Consiste na sociedade subordinada à economia.
A gramática economicista faz pendant com uma planificação
autoritária e um Estado pós-capitalista despótico oriental. A gramática
economicista não é aquela da lógica dos interesses a longo prazo da população.
Ela obedece à lógica de interesses de grupos sociais particulares. Eis uma
questão crucial do futuro da humanidade nas próximas décadas.
A covid-19 inaugura a época de um tempo de plurivocidade de crise:
humanitária, sanitária, econômica, crise no campo dos sujeitos/pessoas,
ambiental. A gramática do capitalismo neoliberal não é provida de recursos
estratégicos e táticos para enfrentar a época que se anuncia. Daí, a
necessidade da planificação capitalista, planificação democrática, na concepção
do método de seleção da classe dirigente. Hoje, o Estado cientista social é
fruto do método de seleção científica da classe dirigente da planificação
capitalista ou planificação democrática, na concepção de Mannheim. (Mannheim:
124-126).
A planificação autoritária foi um resultado da Revolução
Bolchevique, na época de Stalin. O stalinismo é o marxismo autoritário sob
domínio do economicismo russo. Algumas palavras sobre economicismo russo.

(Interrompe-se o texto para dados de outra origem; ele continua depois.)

(** X12: [validate] with a positional argument raises a TypeError, and without
    [msg_history] among its keyword arguments a KeyError; [invoke], which
    calls it with the input only, therefore always raises that KeyError
    (on a guard whose execution options are set, as the factories do).
    Neither changes anything. *)
Theorem invoke_always_raises (w : World) :
  (forall input, invoke_guard input w = (w, Raise (KeyError "msg_history")))
  /\ (forall llm_output metadata llm_api num_reasks prompt_params
             full_schema_reask kwargs,
        kwargs !! "msg_history" = None ->
        validate_output llm_output [] metadata llm_api num_reasks prompt_params
          full_schema_reask kwargs w
        = (w, Raise (KeyError "msg_history")))
  /\ (forall llm_output arg args metadata llm_api num_reasks prompt_params
             full_schema_reask kwargs,
        exists msg,
          validate_output llm_output (arg :: args) metadata llm_api num_reasks
            prompt_params full_schema_reask kwargs w
          = (w, Raise (TypeError msg))).
Proof.
  assert (Hparse : forall llm_output metadata llm_api num_reasks prompt_params
                          full_schema_reask kwargs,
    kwargs !! "msg_history" = None ->
    validate_output llm_output [] metadata llm_api num_reasks prompt_params
      full_schema_reask kwargs w
    = (w, Raise (KeyError "msg_history"))).
  { intros ? ? ? ? ? ? kw Hk.
    unfold validate, parse, bind, get_self, pop_default, pop, lift. simpl.
    rewrite !lookup_delete_ne by discriminate. rewrite Hk. reflexivity. }
  split; [|split].
  - intros input. unfold invoke.
    destruct input as [v|content type]; cbv zeta iota beta;
      unfold bind at 1; rewrite Hparse by reflexivity; reflexivity.
  - exact Hparse.
  - intros. eexists. reflexivity.
Qed.



(** *** Adding validators *)

Lemma dict_get_set_eq {V} (m : list (string * V)) (k : string) (x : V) :
  dict_get (dict_set m k x) k = Some x.
Proof.
  induction m as [|[k' x'] m IH]; simpl.
  - rewrite String.eqb_refl. reflexivity.
  - destruct (String.eqb k k') eqn:E; simpl.
    + rewrite String.eqb_refl. reflexivity.
    + rewrite E. exact IH.
Qed.

Lemma dict_get_set_ne {V} (m : list (string * V)) (k k' : string) (x : V) :
  k <> k' -> dict_get (dict_set m k x) k' = dict_get m k'.
Proof.
  intros Hne. induction m as [|[k0 x0] m IH]; simpl.
  - destruct (String.eqb k' k) eqn:E; [|reflexivity].
    apply String.eqb_eq in E. congruence.
  - destruct (String.eqb k k0) eqn:E; simpl.
    + apply String.eqb_eq in E. subst k0.
      destruct (String.eqb k' k) eqn:E'; [|reflexivity].
      apply String.eqb_eq in E'. congruence.
    + destruct (String.eqb k' k0); [reflexivity | exact IH].
Qed.

Lemma dict_get_append_at (m : list (string * list Validator)) (on k : string)
  (v : Validator) :
  dict_get (append_at m on v) k
  = if String.eqb on k
    then option_map (fun vs => (vs ++ [v])%list) (dict_get m k)
    else dict_get m k.
Proof.
  induction m as [|[k0 x0] m IH]; simpl; [destruct (String.eqb on k); reflexivity|].
  destruct (String.eqb on k0) eqn:E0; simpl;
    destruct (String.eqb k k0) eqn:E; simpl.
  - apply String.eqb_eq in E0, E. subst. rewrite String.eqb_refl. reflexivity.
  - exact IH.
  - apply String.eqb_eq in E. subst k0. rewrite E0. reflexivity.
  - exact IH.
Qed.

Lemma dict_get_None_keys {V} (m : list (string * V)) (k : string) :
  dict_get m k = None <-> ~ In k (map fst m).
Proof.
  induction m as [|[k0 x0] m IH]; simpl; [tauto|].
  destruct (String.eqb k k0) eqn:E.
  - apply String.eqb_eq in E. subst. split; [discriminate | tauto].
  - apply String.eqb_neq in E. rewrite IH. split; [intros H [?|?]|]; intuition.
Qed.

Lemma keys_dict_set {V} (m : list (string * V)) (k : string) (x : V) :
  map fst (dict_set m k x)
  = match dict_get m k with
    | Some _ => map fst m
    | None => (map fst m ++ [k])%list
    end.
Proof.
  induction m as [|[k0 x0] m IH]; simpl; [reflexivity|].
  destruct (String.eqb k k0) eqn:E; simpl.
  - apply String.eqb_eq in E. subst. reflexivity.
  - rewrite IH. destruct (dict_get m k); reflexivity.
Qed.

Lemma keys_append_at (m : list (string * list Validator)) (on : string)
  (v : Validator) : map fst (append_at m on v) = map fst m.
Proof.
  induction m as [|[k0 x0] m IH]; simpl; [reflexivity|].
  rewrite IH. destruct (String.eqb on k0); reflexivity.
Qed.

Lemma NoDup_keys_dict_set {V} (m : list (string * V)) (k : string) (x : V) :
  NoDup (map fst m) -> NoDup (map fst (dict_set m k x)).
Proof.
  intros Hm. rewrite keys_dict_set. destruct (dict_get m k) eqn:E; [exact Hm|].
  apply NoDup_app. split; [exact Hm|]. split.
  - intros k' Hk' Hk. apply list_elem_of_In in Hk'.
    apply list_elem_of_In in Hk. destruct Hk as [<-|[]].
    apply dict_get_None_keys in E. contradiction.
  - apply NoDup_singleton.
Qed.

Charles Bettelheim escreveu o livro seminal sobre o
economicismo russo como fenômeno da história do século XX:
“Na ideologia econômica stalinista, a categoria de
planificação designa atividades estatais tendendo, por sua vez, à <elaborar> <planos econômicos> e <aplicá-los>”. (Bettelheim: 43).
A planificação economicista é um método de uma gramática da sociedade
produtivista. Ela acaba impondo o primado da acumulação de capital na frente da
lógica de interesses a longo prazo da população e da natureza. A planificação
capitalista se choca com o Keynes economicista que apoiava a desigualdade na
distribuição da riqueza como o melhor meio para uma grande acumulação de
capital. (Mattick:12).
Em uma época de
plurivocidade de crise humanitária etc, o economicismo se apresenta como
gramática do capitalismo subdesenvolvido neoliberal, como artefato econômico da
lei da concorrência fática do capitalismo corporativo mundial e da anarquia da
produção.
A economia mista da ordem mundial pós-neoliberal hoje tem
como partner o Estado-cientista social. Assim, a planificação democrática do
capitalismo misto encontra na sociedade científica cibernética o fundamento de
um Estado capitalista planificado democrático, cibernético, é claro.

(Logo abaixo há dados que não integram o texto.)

(** * Hybrid scraping engine: a shallow embedding of [parser.ts],
      [llm-extractor.ts] and [hybrid-engine.ts]

    Conventions of the embedding.

    - JavaScript strings are [string]s: sequences of code units below 256
      (Latin-1).  On these [toLowerCase] folds the letters [A]..[Z] and the
      capital letters from 192 to 222 (the multiplication sign apart);
      [trim] and the white space class of a pattern strip the tab, the line
      feed, the vertical tab, the form feed, the carriage return, the space
      and the no-break space; [length] counts code units.  Code units from
      256 on are outside the model.
    - A JavaScript object used as a record of fields is an association list
      of its own properties in property order ([Obj]), with
      [Object.prototype] behind it: a read [o[k]] finds the own property or
      else the member every object inherits under that name
      ([Object.inherited]); [Object.keys] and the spread see own properties
      only; a write [o[k] = v] makes or updates an own property.  The one
      write that would do something else, an assignment to the name
      [__proto__], is not modelled.
    - A [number] is the rational a double denotes, or one of [NaN],
      [Infinity] and [-Infinity].  The confidence of the rule-based pass is
      computed in binary64 arithmetic ([PrimFloat]), with the roundings of
      JavaScript, and then read as a [number].  The literals [0.3], [0.5]
      and [0.6] a confidence is compared with are taken as the rationals
      3/10, 1/2 and 6/10: the doubles written [0.3] and [0.6] lie just below
      3/10 and 6/10 with no double in between, so no comparison of a double
      changes.  Page counts are integers ([Z]).
    - The page-fetch service, the completion service and the clock are a
      [World]: the n-th call of a run receives the n-th answer, which is a
      value or a thrown exception.  Code that awaits them runs in the monad
      [Run], which threads the call counters.  Time stamps and elapsed times
      that only decorate a result are left out of the records. *)

From Stdlib Require Import String Ascii List Bool Arith ZArith QArith Lia Lqa.
From Stdlib Require Import DecimalString Uint63 Floats.
Import ListNotations.

Set Warnings "-register-all".
Set Warnings "-inexact-float".

Local Close Scope Q_scope.
Local Open Scope nat_scope.
Local Open Scope list_scope.
Local Open Scope string_scope.

(** ** Strings *)

Module JSString.

(** The lower-case form of a code unit: the letters [A]..[Z] and the
    capital letters of Latin-1 (192 to 222, except the multiplication sign
    215) have one, 32 places on. *)
Definition lowerChar (c : ascii) : ascii :=
  let n := nat_of_ascii c in
  if ((65 <=? n)%nat && (n <=? 90)%nat
      || (192 <=? n)%nat && (n <=? 222)%nat && negb (n =? 215)%nat)%bool
  then ascii_of_nat (n + 32) else c.

(** [s.toLowerCase()] *)
Fixpoint toLowerCase (s : string) : string :=
  match s with
  | EmptyString => EmptyString
  | String c s' => String (lowerChar c) (toLowerCase s')
  end.

(** [s.includes(sub)] *)
Fixpoint includes (s sub : string) : bool :=
  String.prefix sub s ||
  match s with
  | EmptyString => false
  | String _ s' => includes s' sub
  end.

(** White space and line terminators: what [trim] strips and the class
    [\s] of a pattern matches.  Below 256 these are the code units 9 to 13,
    the space (32) and the no-break space (160). *)
Definition isWhite (c : ascii) : bool :=
  let n := nat_of_ascii c in
  ((9 <=? n)%nat && (n <=? 13)%nat || (n =? 32)%nat || (n =? 160)%nat)%bool.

A panificação capitalista é o fenômeno próprio de uma época
na qual a democracia representativa não pode ser mais a democracia do
capitalismo subdesenvolvido neoliberal. Orientação e prioridades voltadas para
o campo de sujeitos/pessoas definem a democracia representativa gramatical da
planificação da economia capitalista sob comando dos interesses a longo prazo
da humanidade e da vida no planeta.
A gestão do capitalismo planificado ainda é um problema a ser
resolvido. Porém, a gestão do capitalismo humanitário não pode ficar nas mãos
dos <funcionários do capital> ou dos partidos políticos dos
funcionários do capital. Por exemplo, nos Estados Unidos, há de acontecer a
quebra do monopólio da política pelos partidos republicano e democrata,
partidos políticos da burguesia oligárquica americana financeirizada.

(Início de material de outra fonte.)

(* ===== verification/_CoqProject ===== *)
-Q . S2P
Prelude.v
Errors.v
Cancel.v
Tensor.v
Identity.v
Order.v
Limits.v
Representation.v
Quantization.v
Strides.v
Facts.v
Operation.v
Kernels.v
InferSpecs.v
Semantics.v
KernelSpecs.v
Simd.v
FastPaths.v
FastPathSpecs.v
SimdSpecs.v
Graph.v
GraphSpecs.v
Liveness.v
LivenessSpecs.v
Cast.v
FileReader.v
Inventory.v
Gguf.v
ReaderSpecs.v
GgufSpecs.v
Json.v
Safetensors.v
Recipe.v
Plan.v
Planner.v
PlannerSpecs.v
PlannerBuild.v
Overlay.v
OverlaySpecs.v
Checkpoint.v
CheckpointSpecs.v
LocalIndex.v
DigestSpecs.v
FileSystem.v
Cache.v
CacheNames.v
Interference.v
CacheSpecs.v
CachePublish.v
CacheService.v
CachePool.v
CacheCalm.v
CacheSolo.v
Prepare.v
Exec.v
NodeSpecs.v
CastSpecs.v
ExecSpecs.v
Pipeline.v
PipelineRun.v
PipelineSpecs.v
PipelineOrder.v
PipelineProgress.v
PipelineDelivery.v
Work.v
Materialize.v
MaterializeSpecs.v
MaterializeRun.v
MaterializeInputs.v
BaseTheorems.v
OperationTheorems.v
PrepareTheorems.v
GraphTheorems.v
PipelineTheorems.v
ContainerTheorems.v
CheckpointTheorems.v
OverlayTheorems.v
PlannerTheorems.v
CacheTheorems.v
MaterializeTheorems.v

Joe Biden ainda representa a política do capitalismo
neoliberal, subdesenvolvido, industrial, financeirizado, e de seu Estado
neoliberal fiscal. A sociedade americana está tomando decisões dramáticas sobre
qual história há de prevalecer, na política em 2020. Decide entre um
capitalismo planificado, humanitário realmente existente, cibernético ou pela
continuação da dominação hegemônica do capitalismo neoliberal subdesenvolvido:
do petróleo, da mineração, do complexo industrial militar nuclear,
financeirizado, modelado pela técnica cibernética.
O Estado-cientista social é a planificação democrática
mundial da vida humana e animal. Ele se encontra sob a intervenção direta das
organizações de base do partido político (Lenin:270, 267) da ciência. Trata-se
de um partido que funciona em um ambiente de redes tecno-científicas políticas
mundiais.
No início do século XIX, temos a junção da ciência natural
com a gestão científica da organização do trabalho, mola propulsora da
produtividade do trabalho assalariado, base da mais-valia relativa, da
subsunção real do trabalho ao capital, e da expansão ciclópica do capitalismo
liberal do século em tela. Hoje, o Estado-cientista é a junção de economia,
política e ciência cibernética. O Estado-cientista social é o motor do
capitalismo planificado, humanitário, democrático da terceira década do século
XXI.
A história do século XXI pode tomar um rumo autoritário se
uma intelligentsia científica aristocrática, uma elite científica (Bakunin:33) vir
a exercer o monopólio da vida política no campo de poderes/saberes do
capitalismo planificado. O partido político da ciência significa uma dominação
hegemônica absolutista se a política tout court não funcionar como freio e
contrapeso.
Como parte da classe dominante, o primeiro Estado-cientista
planificador surgiu na URSS no início da década de 1930. Uma classe média
científica vindo de baixo existe como governo da sociedade na economia e na
política. (Bettelheim:198-204)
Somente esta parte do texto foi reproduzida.